Unless the engine will be run with a high boost level (12
PSI or more), it is not necessary to O-ring the block. FelPro’s high performance head gasket with built-in stainless
steel O-ring is recommended because it can withstand the
higher combustion pressure and temperatures encountered
in a supercharged engine.
Intake valves should be treated to a three-angle grind to
provide better sealing. Exhaust valve edges should be as
thick as possible to avoid burning and the exhaust valve
seat could be treated to a one- or two-angle valve job.

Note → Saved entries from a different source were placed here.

(** X8.  The position never exceeds the satellite bucket: when twice the
    risk per trade is at most the satellite allocation and the exposure is
    at most 1 (all positive), the position size is at most
    [totalCapital * satellite], for every finite capital that is not
    negative; if moreover the satellite allocation is at most 1 it is at
    most the total capital. *)
Theorem position_size_within_satellite :
  forall (cfg : Config) (rm : RiskManager) (totalCapital : Q)
         (confidenceScore : Js.number),
    0 < risk_minOrderSizeUsdt cfg ->
    0 < risk_maxRiskPerTrade cfg ->
    risk_maxRiskPerTrade cfg * 2 <= allocation_satellite cfg ->
    0 < risk_maxSatelliteExposure cfg ->
    risk_maxSatelliteExposure cfg <= 1 ->
    0 <= totalCapital ->
    let size :=
      calculatePositionSize cfg rm (Js.Fin totalCapital) confidenceScore in
    Js.le size (Js.Fin (totalCapital * allocation_satellite cfg)) = true
    /\ (allocation_satellite cfg <= 1 ->
        Js.le size (Js.Fin totalCapital) = true).
Proof.
  intros cfg rm q cs Hm Hr Hrs He He1 Hq size. subst size.
  set (s := allocation_satellite cfg) in *.
  assert (Hsat : 0 <= q * s) by nra.
  destruct (isHalted (dailyStats rm)) eqn:Hh.
  { unfold calculatePositionSize. rewrite Hh. simpl.
    split; [|intro]; q_reflect; nra. }
  destruct (Js.lt cs (Js.Fin (confidence_minToTrade cfg))) eqn:Hc.
  { unfold calculatePositionSize. rewrite Hh, Hc. simpl.
    split; [|intro]; q_reflect; nra. }
  rewrite (calculatePositionSize_finite cfg rm q cs Hh Hc).
  destruct (scaledRisk_positive cfg cs Hr) as [Hf Hf2].
  destruct (floorCapFloor_cases cfg q (q * scaledRisk cfg cs))
    as (r & cap & -> & C & R).
  fold s in C, R. simpl.
  set (m := risk_minOrderSizeUsdt cfg) in *.
  set (e := risk_maxSatelliteExposure cfg) in *.
  set (f := scaledRisk cfg cs) in *.
  assert (A1 : q * f <= q * s) by nra.
  assert (A2 : q * s * e <= q * s) by nra.
  assert (A3 : allocation_satellite cfg <= 1 -> q * s <= q)
    by (fold s; intro; nra).
  set (sat := q * s) in *. set (tv := q * f) in *.
  set (ex := sat * e) in *.
  clearbody sat tv ex m.
  split; [|intro H1; specialize (A3 H1)]; q_reflect;
    destruct C as [[? ->] | [? ->]];
    destruct R as [(? & ? & ->) | [(? & ? & ->) | [(? & ? & ->)
                  | (? & ? & ->)]]]; lra.
Qed.

Lemma position_size_within_satellite_witness :
  Js.le
    (calculatePositionSize defaultConfig (newRiskManager "2026-01-01" None)
       (Js.Fin 50) (Js.Fin 95))
    (Js.Fin (50 * 0.40)) = true.
Proof.
  refine (proj1 (position_size_within_satellite defaultConfig _ 50
                   (Js.Fin 95) _ _ _ _ _ _));
    vm_compute; try reflexivity; discriminate.
Defined.

(* ================================================================== *)
(** ** Further properties of the exit points *)

Lemma clampTarget_finite (g : Js.number) :
  g <> Js.NaN ->
  exists c : Q, clampTarget g = Js.Fin c /\ 0.02 <= c /\ c <= 0.15.
Proof.
  intro H. unfold clampTarget.
  destruct g as [x| | |]; try congruence; simpl.
  - destruct (Js.Qlt_bool (x / 100) 0.02) eqn:E1; simpl.
    + exists 0.02. split; [reflexivity | lra].
    + destruct (Js.Qlt_bool 0.15 (x / 100)) eqn:E2; simpl.
      * exists 0.15. split; [reflexivity | lra].
      * exists (x / 100). split; [reflexivity | q_reflect; lra].
  - exists 0.15. split; [reflexivity | lra].
  - exists 0.02. split; [reflexivity | lra].
Qed.

(** X9.  The exit points bracket the entry price on the right sides: for a
    positive entry price, a stop-loss fraction in (0, 1) and a default
    take-profit fraction in (0, 1), a BUY has
    0 < stopLoss < entryPrice < takeProfit and any other side has
    0 < takeProfit < entryPrice < stopLoss, whatever the target gain. *)
Theorem exit_points_bracket_entry :
  forall (cfg : Config) (entryPrice : Q) (side : string)
         (targetGain : Js.value),
    0 < entryPrice ->
    0 < risk_defaultStopLoss cfg -> risk_defaultStopLoss cfg < 1 ->
    0 < risk_defaultTakeProfit cfg -> risk_defaultTakeProfit cfg < 1 ->
    let exits := getExitPoints cfg (Js.Fin entryPrice) side targetGain in
    exists sl tp : Q,
      stopLoss exits = Js.Fin sl
      /\ takeProfit exits = Js.Fin tp
      /\ (side = "BUY"%string -> 0 < sl /\ sl < entryPrice /\ entryPrice < tp)
      /\ (side <> "BUY"%string ->
          0 < tp /\ tp < entryPrice /\ entryPrice < sl).
Proof.
  intros cfg e side tg He Hs0 Hs1 Ht0 Ht1 exits. subst exits.
  assert (Hf : exists f : Q,
             (if Js.truthy tg && Js.typeof_number tg
              then clampTarget (number_of tg)
              else Js.Fin (risk_defaultTakeProfit cfg)) = Js.Fin f
             /\ 0 < f /\ f < 1).
  { rewrite target_guard. destruct (usableTarget tg) eqn:U.
    - destruct (clampTarget_finite (number_of tg)) as (c & -> & ? & ?).
      + destruct tg as [| |b|[x| | |]|s]; simpl in *; congruence.
      + exists c. split; [reflexivity | lra].
    - exists (risk_defaultTakeProfit cfg). split; [reflexivity | lra]. }
  destruct Hf as (f & Ef & Hf0 & Hf1).
  unfold getExitPoints. fold (clampTarget (number_of tg)). rewrite Ef.
  destruct (String.eqb side "BUY") eqn:Es; cbn [stopLoss takeProfit];
    simpl; eexists; eexists; (split; [reflexivity|]);
    (split; [reflexivity|]).
  - split; [intros _; nra|].
    intro H. apply String.eqb_neq in H. congruence.
  - apply String.eqb_neq in Es. split; [intro; contradiction|].
    intros _. nra.
Qed.

Lemma exit_points_bracket_entry_witness :
  exists sl tp : Q,
    stopLoss
      (getExitPoints defaultConfig (Js.Fin 100) "SELL"
         (Js.VNumber (Js.Fin 50))) = Js.Fin sl
    /\ takeProfit
         (getExitPoints defaultConfig (Js.Fin 100) "SELL"
            (Js.VNumber (Js.Fin 50))) = Js.Fin tp
    /\ 0 < tp /\ tp < 100 /\ 100 < sl.
Proof.
  destruct (exit_points_bracket_entry defaultConfig 100 "SELL"
              (Js.VNumber (Js.Fin 50)))
    as (sl & tp & Hs & Ht & _ & H); try reflexivity.
  exists sl, tp. split; [exact Hs|]. split; [exact Ht|].
  apply H. intro E. discriminate E.
Defined.

(* ================================================================== *)
(** ** Further properties of the trade execution *)

Section ExecutionFacts.

Variable cfg : Config.
Variable RSI_calculate : list Js.number -> list Js.number.
Variable binance : Exchange.
Variable sentimentAnalyzer : Sentiment.

(** The runs of [executeSatelliteTrade], call by call. *)
Lemma executeSatelliteTrade_run (pair : string) (a : Analysis)
  (rm : RiskManager) :
  let run := executeSatelliteTrade cfg binance pair a rm in
  match getTotalValueUsdt binance with
  | None => run = ([GetTotalValueUsdt], rm, Some tt)
  | Some totalValue =>
      let size := calculatePositionSize cfg rm totalValue (confidence a) in
      if Js.le size (Js.Fin 0) then run = ([GetTotalValueUsdt], rm, Some tt)
      else
        match getPrice binance pair with
        | None => run = ([GetTotalValueUsdt; GetPrice pair], rm, Some tt)
        | Some currentPrice =>
            let quantity := Js.div size currentPrice in
            let exits :=
              getExitPoints cfg currentPrice "BUY" (target_gain a) in
            match marketBuy binance pair quantity with
            | None =>
                run = ([GetTotalValueUsdt; GetPrice pair;
                        MarketBuy pair quantity], rm, Some tt)
            | Some executedQty =>
                match ocoSell binance pair executedQty
                        (Js.VNumber (takeProfit exits)) (stopLoss exits) with
                | None =>
                    run = ([GetTotalValueUsdt; GetPrice pair;
                            MarketBuy pair quantity;
                            OcoSell pair executedQty
                              (Js.VNumber (takeProfit exits))
                              (stopLoss exits)], rm, Some tt)
                | Some _ =>
                    run = ([GetTotalValueUsdt; GetPrice pair;
                            MarketBuy pair quantity;
                            OcoSell pair executedQty
                              (Js.VNumber (takeProfit exits))
                              (stopLoss exits);
                            SendTradeAlert pair], recordTrade cfg rm, Some tt)
                end
            end
        end
  end.
Proof.
  cbv zeta.
  unfold executeSatelliteTrade, try_catch, bind, request, query, modify,
    notify, ret.
  destruct (getTotalValueUsdt binance) as [tv|]; [|reflexivity].
  cbn [app]. destruct (Js.le _ _); [reflexivity|].
  destruct (getPrice binance pair) as [p|]; [|reflexivity].
  destruct (marketBuy binance pair _) as [q|]; [|reflexivity].
  destruct (ocoSell binance pair q _ _) as [[]|]; reflexivity.
Qed.


(** While the manager is halted an execution stops after the portfolio
    request. *)
Lemma executeSatelliteTrade_halted (pair : string) (a : Analysis)
  (rm : RiskManager) :
  isHalted (dailyStats rm) = true ->
  executeSatelliteTrade cfg binance pair a rm
  = ([GetTotalValueUsdt], rm, Some tt).
Proof.
  intro Hh. pose proof (executeSatelliteTrade_run pair a rm) as H.
  cbv zeta in H. destruct (getTotalValueUsdt binance) as [tv|]; [|exact H].
  unfold calculatePositionSize in H. rewrite Hh in H. exact H.
Qed.

Lemma scanNews_halted (pair : string) (newsItems : list string)
  (rm : RiskManager) :
  isHalted (dailyStats rm) = true ->
  manager_of (scanNews cfg binance sentimentAnalyzer pair newsItems rm) = rm
  /\ Forall (fun r => isAnalyzeNews r = true \/ r = GetTotalValueUsdt)
       (trace_of (scanNews cfg binance sentimentAnalyzer pair newsItems rm)).
Proof.
  intro Hh. induction newsItems as [|news rest [IH1 IH2]].
  - split; [reflexivity | constructor].
  - cbn [scanNews]. unfold bind, request.
    destruct (isBuySignal (analyzeNews sentimentAnalyzer news pair)).
    + destruct (analyzeNews sentimentAnalyzer news pair) as [a|].
      * rewrite (executeSatelliteTrade_halted pair a rm Hh).
        split; [reflexivity|].
        constructor; [left; reflexivity|].
        constructor; [right; reflexivity | constructor].
      * split; [reflexivity|].
        constructor; [left; reflexivity | constructor].
    + unfold trace_of, manager_of in *.
      destruct (scanNews cfg binance sentimentAnalyzer pair rest rm)
        as [[t rm'] r].
      cbn [fst snd app] in *. split; [exact IH1|].
      constructor; [left; reflexivity | exact IH2].
Qed.

Lemma no_orders_among (t : list Request) :
  Forall (fun r => isAnalyzeNews r = true \/ r = GetTotalValueUsdt) t ->
  filter isMarketBuy t = [] /\ filter isOcoSell t = [].
Proof.
  induction 1 as [|r t [Hr | ->] _ [IH1 IH2]]; [split; reflexivity | |].
  - destruct r; try discriminate Hr. split; assumption.
  - split; assumption.
Qed.

(** X11.  The breaker stops new entries: while the risk manager is halted a
    run of [processPair] sends no market order and no exit order, and
    leaves the risk manager as it was, whatever the exchange and the
    sentiment analyzer answer. *)
Theorem halted_never_trades :
  forall (pair : string) (rm : RiskManager),
    canTrade rm = false ->
    let run :=
      processPair cfg RSI_calculate binance sentimentAnalyzer pair rm in
    filter isMarketBuy (trace_of run) = []
    /\ filter isOcoSell (trace_of run) = []
    /\ manager_of run = rm.
Proof.
  intros pair rm Hc run. subst run.
  unfold canTrade in Hc. apply negb_false_iff in Hc.
  destruct (processPair_cases cfg RSI_calculate binance sentimentAnalyzer
              pair rm) as [(_ & Hm & Ht) | (_ & Hm & Ht)];
    cbv zeta in Hm, Ht.
  - split; [|split; [|exact Hm]];
      destruct Ht as [-> | ->]; reflexivity.
  - destruct (scanNews_halted pair (getLatestNews sentimentAnalyzer pair)
                rm Hc) as [S1 S2].
    rewrite Ht, Hm. cbn [app filter isMarketBuy isOcoSell].
    destruct (no_orders_among _ S2) as [N1 N2].
    split; [exact N1|]. split; [exact N2 | exact S1].
Qed.

End ExecutionFacts.

Lemma halted_never_trades_witness :
  filter isMarketBuy
    (trace_of
       (processPair defaultConfig (fun _ => [Js.Fin 50])
          (quietExchange [] (Js.Fin 100))
          (mkSentiment (fun _ => ["Mainnet launch confirmed by the team"%string])
             (fun _ _ =>
                Some (mkAnalysis "BULLISH" "HIGH" (Js.Fin 95)
                        (Js.VNumber (Js.Fin 8)) "launch" "BUY")))
          "SOLUSDT"
          (updateBalance defaultConfig (Js.Fin 10)
             (newRiskManager "2026-01-01" None)))) = [].
Proof.
  refine (proj1 (halted_never_trades defaultConfig (fun _ => [Js.Fin 50])
                   _ _ "SOLUSDT" _ _)).
  reflexivity.
Defined.

(* ================================================================== *)
(** ** The scan cycle *)

Ltac own_requests :=
  unfold trace_of; cbn [fst];
  repeat (apply Forall_cons; [cbn [pairOf]; auto|]); try apply Forall_nil.

Section CycleFacts.

Variable cfg : Config.
Variable tcfg : TradingConfig.
Variable RSI_calculate : list Js.number -> list Js.number.
Variable sentimentAnalyzer : Sentiment.

Lemma executeSatelliteTrade_own (binance : Exchange) (pair : string)
  (a : Analysis) (rm : RiskManager) :
  Forall (fun r => pairOf r = Some pair \/ r = GetTotalValueUsdt)
    (trace_of (executeSatelliteTrade cfg binance pair a rm)).
Proof.
  pose proof (executeSatelliteTrade_run cfg binance pair a rm) as H.
  cbv zeta in H.
  destruct (getTotalValueUsdt binance) as [tv|]; [|rewrite H; own_requests].
  destruct (Js.le _ _); [rewrite H; own_requests|].
  destruct (getPrice binance pair) as [p|]; [|rewrite H; own_requests].
  destruct (marketBuy binance pair _) as [q|]; [|rewrite H; own_requests].
  destruct (ocoSell binance pair q _ _) as [[]|]; rewrite H; own_requests.
Qed.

Thin valve edges are extremely susceptible to burning and
have no place in a high performance marine supercharged
engine that operates for extended periods at full load, full
boost and high RPM. Wide valve seats should be used
because they will provide a much greater contact area
between the valve and the valve seat for maximum heat
transfer. If porting work is contemplated, effort should be
directed to the exhaust ports. The supercharger will overcome most minor restriction on the intake side of the cylinder head.
Camshaft Selection:
A supercharger can overcome inadequacies in a stock cam
up to about 4500 – 5000 RPM. You will typically find that
performance with a blower will not be significantly
enhanced below these speeds with a camshaft change.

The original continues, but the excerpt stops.